-- Source records follows --
(** * GoogleVissionLabeler: a shallow embedding of [object_detection.py]

    The script reads a table of photo URLs, asks Google Cloud Vision for the
    labels of every photo, flattens the answers into [label_i]/[score_i]
    columns, joins them onto the table and counts the label words.

    Python objects are modelled by the small universe [pyobj]; a [dict] is an
    insertion-ordered association list; the list object [self.df] lives in a
    heap of list objects; the outside world (HTTP, the Vision client) is a
    record of oracles that answer from the history of calls made so far, and
    every call and log record is appended to that history. *)

From Stdlib Require Import ZArith QArith Lqa String List Sorted Permutation.
From stdpp Require Import base list strings pretty gmap.

Local Open Scope Z_scope.

(** ** Python values *)

(** The exceptions the script can meet.  All of them are instances of
    [Exception], the class both handlers of the script name. *)
Inductive exn : Type :=
  | TypeError (msg : string)
  | KeyError (key : string)
  | IndexError (msg : string)
  | AttributeError (msg : string)
  | ValueError (msg : string)
  | RequestException (msg : string)
  | GoogleAPIError (msg : string).

(** A float is modelled by the rational it denotes; [PNaN] is the float
    pandas puts in an empty cell. *)
Inductive pyobj : Type :=
  | PStr (s : string)
  | PInt (n : Z)
  | PFloat (x : Q)
  | PNaN
  | PNone.
(** * Smart Task Planner: the rule-based planner of [app.py], verified

    A shallow embedding of [LLMTaskPlanner] (the start of the planner,
    timeframe extraction, template selection, task and milestone synthesis,
    the Ollama adapter with its fallback, the table of plans) and of the
    [create_plan] and [get_plan] endpoints, followed by the properties the
    specification states about them and by further properties of the
    code.

    Conventions of the embedding:
    - a Python [str] is a [string]; every character is a code point below
      256, so [ascii] is read as Latin-1;
    - a Python [int] is a [Z];
    - a Python [float] is a binary64 number, the kernel's [float];
    - a [datetime] is kept by its proleptic Gregorian ordinal (what
      [toordinal()] returns: 1 is 0001-01-01, [MAXORDINAL] is 9999-12-31).
      The text [strftime("%Y-%m-%d")] stores in the JSON is a one-to-one
      rendering of that ordinal, so equalities and orderings between
      rendered dates are those of the ordinals;
    - code that can raise returns a [result]; [datetime.now()] and the
      answer of the Ollama server are inputs of the functions that read
      them. *)

From Stdlib Require Import ZArith NArith List Bool Lia String Ascii.
From Stdlib Require Import Floats Uint63.
From Stdlib Require DecimalString.
Import ListNotations.

Open Scope string_scope.
Open Scope Z_scope.

(** ** Exceptions *)

Inductive exn : Type :=
| OverflowError
| ValueError
| ZeroDivisionError
| AttributeError
| BadRequest
| JSONDecodeError
| RecursionError
| OperationalError
| UnicodeEncodeError.

Inductive result (A : Type) : Type :=
| Ok (a : A)
| Raise (e : exn).

Arguments Ok {A} a.
Arguments Raise {A} e.

Definition bind {A B} (r : result A) (f : A -> result B) : result B :=
  match r with
  | Ok a => f a
  | Raise e => Raise e
  end.

Notation "x <- c1 ;; c2" := (bind c1 (fun x => c2))
  (at level 61, c1 at next level, right associativity).

(** ** Text *)

Module Text.

Definition code (c : ascii) : nat := nat_of_ascii c.

Definition between (lo hi n : nat) : bool :=
  (Nat.leb lo n && Nat.leb n hi)%bool.

(** [\d] of [re] on a [str]: the decimal digits; below 256 these are
    '0'..'9' only. *)
Definition is_digit (c : ascii) : bool := between 48 57 (code c).

(** [\s] of [re] and [str.isspace]: TAB..CR, FS..US, SPACE, NEL, NBSP. *)
Definition is_space (c : ascii) : bool :=
  let n := code c in
  (between 9 13 n || between 28 32 n || Nat.eqb n 133 || Nat.eqb n 160)%bool.

(** Upper-case letters below 256: A..Z, and the accented capitals 192..222
    without the multiplication sign 215; [lower] moves each 32 up. *)
Definition is_upper (c : ascii) : bool :=
  let n := code c in
  (between 65 90 n || (between 192 222 n && negb (Nat.eqb n 215)))%bool.

Definition is_lower (c : ascii) : bool := between 97 122 (code c).

Definition lower_char (c : ascii) : ascii :=
  if is_upper c then ascii_of_nat (code c + 32) else c.

Definition upper_char (c : ascii) : ascii :=
  if is_lower c then ascii_of_nat (code c - 32) else c.

(** [s.lower()] *)
Fixpoint lower (s : string) : string :=
  match s with
  | EmptyString => EmptyString
  | String c s' => String (lower_char c) (lower s')
  end.

(** [s.capitalize()], for a word of ASCII letters (the planner capitalizes
    only words whose lower-case form is in an ASCII vocabulary). *)
Definition capitalize (s : string) : string :=
  match s with
  | EmptyString => EmptyString
  | String c s' => String (upper_char c) (lower s')
  end.

Fixpoint all_chars (p : ascii -> bool) (s : string) : bool :=
  match s with
  | EmptyString => true
  | String c s' => (p c && all_chars p s')%bool
  end.

Fixpoint any_char (p : ascii -> bool) (s : string) : bool :=
  match s with
  | EmptyString => false
  | String c s' => (p c || any_char p s')%bool
  end.

(** [needle in hay] *)
Fixpoint contains (needle hay : string) : bool :=
  if prefix needle hay then true
  else match hay with
       | EmptyString => false
       | String _ hay' => contains needle hay'
       end.

Fixpoint lstrip (s : string) : string :=
  match s with
  | EmptyString => EmptyString
  | String c s' => if is_space c then lstrip s' else s
  end.

Fixpoint rstrip (s : string) : string :=
  match s with
  | EmptyString => EmptyString
  | String c s' =>
      match rstrip s' with
      | EmptyString => if is_space c then EmptyString else String c EmptyString
      | r => String c r
      end
  end.

(** [s.strip()] *)
Definition strip (s : string) : string := rstrip (lstrip s).

(** [s.split()]: the maximal runs of non-blank characters. [w] is the
    word being read, in reverse. *)
Fixpoint split_from (w : list ascii) (s : string) : list string :=
  let flush := match w with
               | [] => []
               | _ => [string_of_list_ascii (rev w)]
               end in
  match s with
  | EmptyString => flush
  | String c s' =>
      if is_space c then flush ++ split_from [] s'
      else split_from (c :: w) s'
  end.

Definition split (s : string) : list string := split_from [] s.

(** [s.find(c)]: the least index of [c], or -1. *)
Fixpoint find (c : ascii) (s : string) : Z :=
  match s with
  | EmptyString => -1
  | String c' s' =>
      if Ascii.eqb c c' then 0
      else let i := find c s' in if i <? 0 then -1 else i + 1
  end.

(** [s.rfind(c)]: the greatest index of [c], or -1. *)
Fixpoint rfind (c : ascii) (s : string) : Z :=
  match s with
  | EmptyString => -1
  | String c' s' =>
      let i := rfind c s' in
      if 0 <=? i then i + 1
      else if Ascii.eqb c c' then 0 else -1
  end.

(** [s[i:j]] for [0 <= i] and [0 <= j]. *)
Definition slice (i j : Z) (s : string) : string :=
  substring (Z.to_nat i) (Z.to_nat (j - i)) s.

Definition digit_value (c : ascii) : Z := Z.of_nat (code c) - 48.

(** The number a decimal numeral denotes, most significant digit first. *)
Fixpoint decimal_from (acc : Z) (s : string) : Z :=
  match s with
  | EmptyString => acc
  | String c s' => decimal_from (10 * acc + digit_value c) s'
  end.

Definition decimal (s : string) : Z := decimal_from 0 s.

(** [sys.get_int_max_str_digits()], as the interpreter starts. *)
Definition int_max_str_digits : nat := 4300.

(** [int(x)] for the strings the planner passes to it: a run of decimal
    digits. The empty string and anything that is not a digit raise
    [ValueError], and so does a numeral of more digits than
    [int_max_str_digits], leading zeros counted. Below that limit Python
    integers are unbounded, and so is the result. *)
Definition py_int (x : string) : result Z :=
  match x with
  | EmptyString => Raise ValueError
  | _ =>
      if (all_chars is_digit x
          && Nat.leb (String.length x) int_max_str_digits)%bool
      then Ok (decimal x)
      else Raise ValueError
  end.

End Text.

(** ** Regular expressions

    The fragment of [re] that [time_patterns] uses: character classes,
    greedy repetition of a class, an optional part, concatenation and one
    capturing group. [rmatch] is the backtracking matcher: [k] is what
    remains to be matched, tried on the longest alternative first. *)

Module Re.

Inductive regex : Type :=
| Chr (p : ascii -> bool)
| Star (p : ascii -> bool)
| Opt (r : regex)
| Cat (r1 r2 : regex)
| Grp (r : regex).

(** What [r] consumed when it started on [s] and left [rest]. *)
Definition consumed (s rest : string) : string :=
  substring 0 (String.length s - String.length rest) s.

Definition or_else {A} (a b : option A) : option A :=
  match a with
  | Some _ => a
  | None => b
  end.

Fixpoint star {A} (p : ascii -> bool) (s : string)
  (k : string -> option A) : option A :=
  match s with
  | String c s' => if p c then or_else (star p s' k) (k s) else k s
  | EmptyString => k s
  end.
-- Source records concluded --
Go to the line with "(** [s.rfind(c)]: the" in the entries above and repeat every line from there through the line with "(** [s[i:j]] for [0 <= i] and [0 <= j]. *)", exactly and with no other text.

(** [s.rfind(c)]: the greatest index of [c], or -1. *)
Fixpoint rfind (c : ascii) (s : string) : Z :=
  match s with
  | EmptyString => -1
  | String c' s' =>
      let i := rfind c s' in
      if 0 <=? i then i + 1
      else if Ascii.eqb c c' then 0 else -1
  end.

(** [s[i:j]] for [0 <= i] and [0 <= j]. *)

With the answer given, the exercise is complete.